Prompt: Your output should be the lines from the start of the data through the line containing "intros Hv I [Hu", exactly and nothing more.

Data provided Start Marker

Lemma run_work_completion s u uh :
  sem_value sem = 0 -> kinv s -> ready s u uh ->
  exists s', _workqueue_work_completion o (qs, (ws, (m, s))) = Ok RT_EOK (qs, (ws, (m, s'))) /\
    all_woke (sem_head o) (tl s (sem_head o)) s s'.
Proof.
  intros Hv I [Hu Hus]. set (s0 := set_k_lock_nest (fun n => s16 (n + 1)) s).
  assert (kinv s0) as I0 by by apply (kinv_same s).
  destruct (run_completion_loop m o sem Hs Hv (tl s (sem_head o)) (length (tl s (sem_head o)) + 2) s0 I0 eq_refl ltac:(lia)) as (s1 & E1 & W).
  assert (exists v vh, ready s1 v vh) as (v & vh & Hr).
  { destruct (decide (u ∈ tl s (sem_head o))) as [Hin|Hn].
    - eexists _, _. exact (aw_ready _ _ _ _ W u uh Hin Hu).
    - exists u, uh. split; [|done]. by rewrite (aw_others _ _ _ _ W u Hn). }
  destruct (run_exit_critical_frame s1 v vh (aw_inv _ _ _ _ W) Hr) as (s2 & E2 & I2 & Et & Eth).
  exists s2. split; [|by eapply all_woke_frame]. by apply (run_completion_around s m s1 s2).
Qed.

(** A unit that is left over is taken, and nobody is woken. *)
Lemma run_work_completion_unit s u uh :
  0 < sem_value sem -> kinv s -> ready s u uh ->
  exists s' : kstate, _workqueue_work_completion o (qs, (ws, (m, s)))
      = Ok RT_EOK (qs, (ws, (<[o := set_sem_value (sem_value sem - 1) sem]> m, s'))) /\
    kinv s' /\ (forall h, tl s' h = tl s h) /\ k_threads s' = k_threads s.
Proof.
  intros Hv I Hr. set (s0 := set_k_lock_nest (fun n => s16 (n + 1)) s).
  assert (kinv s0) as I0 by by apply (kinv_same s).
  destruct (run_exit_critical_frame s0 u uh I0 Hr) as (s2 & E2 & I2 & Et & Eth). exists s2. split; [|done].
  apply (run_completion_around s _ s0 s2); [|done]. rewrite Nat.add_comm. cbn [Nat.add completion_loop].
  erewrite bind_Ok; [|by rewrite (run_sem_trytake m _ o sem Hs), (proj2 (Z.ltb_lt _ _) Hv)]. done.
Qed.
Lemma run_dq_store x :
  exists s', dq_store o x (m, s) = Ok RT_EOK (<[o := stored x q]> m, s') /\ woke_or_notified (HPop o) s'.
Proof.
  unfold dq_store. run_step (run_get_obj m s o q Hm).
  rewrite (proj2 (Nat.ltb_lt _ _) (dq_slot_range _ _ W)). erewrite bind_Ok by reflexivity.
  unfold put_obj at 1. erewrite bind_Ok by reflexivity. unfold get at 1. erewrite bind_Ok by reflexivity. cbn [fst snd].
  destruct (bool_decide_reflect (tl s (HPop o) = [])) as [E|E]; simpl.
  - destruct (run_when_notify (dq_notify q) (<[o := stored x q]> m) s RT_DATAQUEUE_EVENT_PUSH I) as (s' & Hr & I' & Hs).
    run_step Hr. exists s'. split; [done|]. by split_and!.
  - destruct (run_wake_one_of (<[o := stored x q]> m) s (HPop o) I ltac:(done)) as (s' & Hr & Hw).
    rewrite bool_decide_eq_false_2 in Hr by done. run_step Hr. exists s'. split; [done|].
    split_and!; [by eapply woke_one_kinv|done|done].
Qed.

(** The part of the loops that puts the caller to sleep. *)
Lemma run_dq_wait {A} (k : nat -> A) h t th timeout :
  blocking_ctx s t th -> waiting_head h -> timeout < RT_TICK_MAX / 2 ->
  exists s', (on_snd RT_DEBUG_NOT_IN_INTERRUPT;;
     t' ← deref (fun _ => k_current s);
     on_snd (upd_thread t' (set_th_error RT_EOK));;
     on_snd (wait_on h t' RT_IPC_FLAG_FIFO timeout);; mret (k t') : M dq_state A) (m, s) = Ok (k t) (m, s') /\
    entered_wait h t (set_th_error RT_EOK th) RT_IPC_FLAG_FIFO timeout
      (set_k_threads (<[t := set_th_error RT_EOK th]>) s) s'.
Proof.
  intros B Hh Htime. pose proof (proj1 (bc_ready _ _ _ B)) as Ht.
  erewrite bind_Ok by (apply run_on_snd; unfold RT_DEBUG_NOT_IN_INTERRUPT, gets, mbind, M_bind;
    rewrite (bc_thread _ _ _ B); reflexivity).
  unfold deref at 1. rewrite (bc_current _ _ _ B). erewrite bind_Ok by reflexivity.
  run_step (run_on_snd _ m _ _ _ (run_upd_thread s t (set_th_error RT_EOK) th Ht)).
  pose proof (blocking_ctx_set_error _ _ _ RT_EOK B) as B0.
  destruct (run_wait_entered _ h t _ RT_IPC_FLAG_FIFO timeout B0 eq_refl Hh ltac:(by left) Htime) as (s' & Hr & Hw).
  run_step (run_on_snd _ m _ _ _ Hr). by exists s'.
Qed.
(** Resetting a message queue ends with every waiting thread failed, no
    message queued and every slot free or held. *)
Theorem rt_mq_control_correct m s o mq q fr held cmd arg u uh :
  m !! o = Some mq -> mq_inv mq q fr held -> kinv s -> ready s u uh ->
  exists r st', rt_mq_control o cmd arg (m, s) = Ok r st' /\
    if decide (cmd = RT_IPC_CMD_RESET) then
      r = RT_EOK /\ exists mq' fr' s1, st' = (<[o := mq']> m, scheduled s1) /\
        mq_inv mq' [] fr' held /\ all_failed (mq_head o) (tl s (mq_head o)) s s1
    else r = - RT_ERROR /\ st' = (m, s).
Proof.
  intros Hm W I [Hu Hus]. unfold rt_mq_control. case_decide as Hc.
  2:{ rewrite (proj2 (Z.eqb_neq _ _) Hc). by eexists _, _. }
  rewrite (proj2 (Z.eqb_eq _ _) Hc).
  destruct (run_ipc_list_resume_all s (mq_head o) I (mq_head_waiting o)) as (s1 & Hr & Ha).
  run_step (run_on_snd _ m _ _ _ Hr). run_step (run_get_obj m s1 o mq Hm).
  destruct (run_mq_flush q m s1 o mq fr held (Z.to_nat (mq_max_msgs mq)) Hm) as (mq' & fr' & Hf & W').
  { rewrite <- (mi_entry _ _ _ _ W). by destruct mq. }
  { pose proof (mq_entry_max _ _ _ _ W). lia. }
  run_step Hf. run_step (run_upd_obj (<[o := mq']> m) s1 o (set_mq_entry 0) mq' (lookup_insert_eq _ _ _)).
  rewrite insert_insert_eq.
  assert (exists u' uh', ready s1 u' uh') as (u' & uh' & Hu').
  { destruct (decide (u ∈ tl s (mq_head o))) as [Hin|Hn].
    - eexists _, _. by apply (af_woken _ _ _ _ Ha u uh).
    - exists u, uh. split; [|done]. by rewrite (af_others _ _ _ _ Ha). }
  run_step (run_on_snd _ (<[o := set_mq_entry 0 mq']> m) _ _ _ (run_schedule _ _ _ (af_inv _ _ _ _ Ha) Hu')).
  eexists _, _. split; [reflexivity|]. split; [done|]. by exists (set_mq_entry 0 mq'), fr', s1.
Qed.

Data provided End Marker

The completed task:
Lemma run_work_completion s u uh :
  sem_value sem = 0 -> kinv s -> ready s u uh ->
  exists s', _workqueue_work_completion o (qs, (ws, (m, s))) = Ok RT_EOK (qs, (ws, (m, s'))) /\
    all_woke (sem_head o) (tl s (sem_head o)) s s'.
Proof.
  intros Hv I [Hu Hus]. set (s0 := set_k_lock_nest (fun n => s16 (n + 1)) s).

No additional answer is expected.